Dua, ternyata Mahyeldi, dari keterangan Abien, jelas-jelas memberi restu pada anaknya, untuk merebut kursi Ketum KNPI Padang. Malah, pakai cara-cara lazim, tapi tak lazim karena ia dikenal seorang Buya. Yakni, bermain politik uang. Di sini, tak berlaku kisah Umar bin Abdul Aziz, yang mematikan lampu saat anaknya mendiskusikan soal pribadi, bukan soal publik.
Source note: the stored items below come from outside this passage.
Lemma FOV_table_normalized (ox oy oz : Q) (names : list string)
    (sites : list site_metadata) (annotation : list (string * list string)) :
  smallest ox (map x_micrometer sites) ->
  smallest oy (map y_micrometer sites) ->
  smallest oz (map z_micrometer sites) ->
  origin_normalized
    {| obs_names := names; var_names := FOV_positional_columns;
       X := map (FOV_row ox oy oz) sites; obs := annotation |}.
Proof.
  intros Hx Hy Hz.
  exists (map (fun v => v - ox)%Q (map x_micrometer sites)),
         (map (fun v => v - oy)%Q (map y_micrometer sites)),
         (map (fun v => v - oz)%Q (map z_micrometer sites)).
  unfold column. cbn [var_names X].
  split; [rewrite map_map; apply mapM_map_Ok; reflexivity|].
  split; [now apply smallest_zero_minimum|].
  split; [rewrite map_map; apply mapM_map_Ok; reflexivity|].
  split; [now apply smallest_zero_minimum|].
  split; [rewrite map_map; apply mapM_map_Ok; reflexivity|].
  now apply smallest_zero_minimum.
Qed.

(** X15.  From the metadata of the fields of view to checked index
    ranges.  For a non-empty dataframe with a unique index and
    non-negative numbers of pixels and pixel sizes, the table of
    [prepare_FOV_ROI_table] is accepted by [are_ROI_table_columns_valid];
    [convert_ROI_table_to_indices] turns it, at any level and for any
    positive pixel sizes, into one range of six non-negative indices per
    field of view; and [check_valid_ROI_indices] accepts these ranges as
    those of a [FOV_ROI_table]. *)
Theorem prepare_FOV_ROI_table_pipeline
    (df : metadata_DataFrame) (metadata : list string)
    (fz fy fx : Q) (level c : Z) :
  df_rows df <> [] ->
  NoDup (df_index df) ->
  length (df_index df) = length (df_rows df) ->
  Forall (fun s => 0 <= x_pixel s /\ 0 <= y_pixel s /\ 0 <= z_pixel s /\
                   (0 <= pixel_size_x s)%Q /\ (0 <= pixel_size_y s)%Q /\
                   (0 <= pixel_size_z s)%Q) (df_rows df) ->
  (0 < fz)%Q ->
  (0 < fy * inject_Z c ^ level)%Q ->
  (0 < fx * inject_Z c ^ level)%Q ->
  exists FOV_ROI_table list_indices,
    prepare_FOV_ROI_table df metadata = Ok FOV_ROI_table /\
    are_ROI_table_columns_valid FOV_ROI_table = Ok tt /\
    convert_ROI_table_to_indices FOV_ROI_table [fz; fy; fx] level c
      default_cols_xyz_pos default_cols_xyz_len = Ok list_indices /\
    length list_indices = length (df_rows df) /\
    Forall (fun item => length item = 6%nat /\
                        Forall (fun i => 0 <= i) item) list_indices /\
    check_valid_ROI_indices list_indices "FOV_ROI_table" = Ok tt.
Proof.
  intros Hne HN Hlen Hsites Hpz Hpy Hpx.
  destruct (prepare_FOV_ROI_table_rows df metadata Hne HN Hlen)
    as (ox & oy & oz & Hox & Hoy & Hoz & E0).
  set (table := {| obs_names := map (String.append "FOV_") (df_index df) |})
    in *.
  set (rows := combine (obs_names table)
                 (map (fun s =>
                         {| roi_x := x_micrometer s - ox;
                            roi_y := y_micrometer s - oy;
                            roi_z := z_micrometer s - oz;
                            roi_len_x := len_x_micrometer s;
                            roi_len_y := len_y_micrometer s;
                            roi_len_z := len_z_micrometer s |})
                      (df_rows df))).
  assert (Hl : length (obs_names table) = length (df_rows df)).
  { subst table. cbn [obs_names]. now rewrite length_map. }
  assert (HT : ROI_table_rows table rows).
  { split.
    - unfold rows. symmetry. apply map_fst_combine. now rewrite length_map.
    - unfold rows. subst table. cbn [obs_names var_names X] in *.
      clear -Hl. revert Hl.
      generalize (map (String.append "FOV_") (df_index df)) as names.
      induction (df_rows df) as [|s sites IH]; intros [|n names] H;
        try discriminate; constructor.
      + repeat split.
      + apply IH. simpl in H. lia. }
  assert (HN' : NoDup (map fst rows)).
  { unfold rows. rewrite map_fst_combine by (now rewrite length_map).
    subst table. cbn [obs_names]. now apply NoDup_map_append. }
  assert (Hnonneg : Forall (fun nr : string * PhysicalROI =>
                              nonneg_ROI (snd nr)) rows).
  { apply Forall_forall. intros [name r] Hin. unfold rows in Hin.
    apply in_combine_r in Hin. apply in_map_iff in Hin.
    destruct Hin as (s & <- & Hs). cbn [snd].
    rewrite Forall_forall in Hsites.
    destruct (Hsites s Hs) as (Hxp & Hyp & Hzp & Hsx & Hsy & Hsz).
    destruct Hox as [_ Hox], Hoy as [_ Hoy], Hoz as [_ Hoz].
    rewrite Forall_forall in Hox, Hoy, Hoz.
    pose proof (Hox _ (in_map x_micrometer _ _ Hs)).
    pose proof (Hoy _ (in_map y_micrometer _ _ Hs)).
    pose proof (Hoz _ (in_map z_micrometer _ _ Hs)).
    unfold nonneg_ROI, len_x_micrometer, len_y_micrometer, len_z_micrometer.
    cbn [roi_x roi_y roi_z roi_len_x roi_len_y roi_len_z].
    assert (Hprod : forall (n : Z) (p : Q),
              0 <= n -> (0 <= p)%Q -> (0 <= inject_Z n * p)%Q).
    { intros n p Hn Hp. apply Qmult_le_0_compat; [|assumption].
      change 0%Q with (inject_Z 0). now rewrite <- Zle_Qle. }
    repeat split; try lra; now apply Hprod. }
  assert (Hconv : convert_ROI_table_to_indices table [fz; fy; fx] level c
                    default_cols_xyz_pos default_cols_xyz_len
                  = Ok (map (fun nr => pixel_range (snd nr) fz
                                         (fy * inject_Z c ^ level)
                                         (fx * inject_Z c ^ level)) rows)).
  { rewrite (convert_as_rows table rows) by assumption.
    apply convert_rows_nonneg. eapply Forall_impl; [|exact Hnonneg].
    intros nr H. now apply pixel_range_nonneg. }
  eexists. eexists. split; [exact E0|].
  split; [reflexivity|]. split; [exact Hconv|].
  split; [|split].
  - rewrite length_map. unfold rows. rewrite length_combine, length_map. lia.
  - apply Forall_map. eapply Forall_impl; [|exact Hnonneg].
    intros nr H. split; [reflexivity|]. now apply pixel_range_nonneg.
  - apply (zero_origin_check table fz fy fx level c);
      try assumption.
    + reflexivity.
    + split.
      * subst table. cbn [obs_names X]. now rewrite !length_map.
      * subst table. cbn [var_names X]. apply Forall_map.
        apply Forall_forall. reflexivity.
    + subst table. cbn [obs_names]. now apply NoDup_map_append.
    + now apply FOV_table_normalized.
Qed.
Orang yang belum berkuasa kayak kita-kita ini, memang mudah saja menukilkan kisah-kisah teladan seperti Umar bin Abdul Aziz dan yang lain. Tapi, saat berkuasa belum tentu bisa mempraktikkan. Presiden merestui anak dan menantunya maju sebagai Wali Kota, Wali Kota merestui anaknya maju Ketua Umum KNPI, dll.
Tiga, politik uang dalam meraih posisi memang sudah merembet sampai tingkat paling bawah, termasuk dalam organisasi kepemudaan, yang sebetulnya perannya justru diharapkan sebagai agen perubahan. Sialnya, hampir semua pihak melakukan, termasuk yang selalu mengusung citra politik bersih di depan, tapi di belakang kotor juga. Apalagi, yang sudah kotor di depan? (*)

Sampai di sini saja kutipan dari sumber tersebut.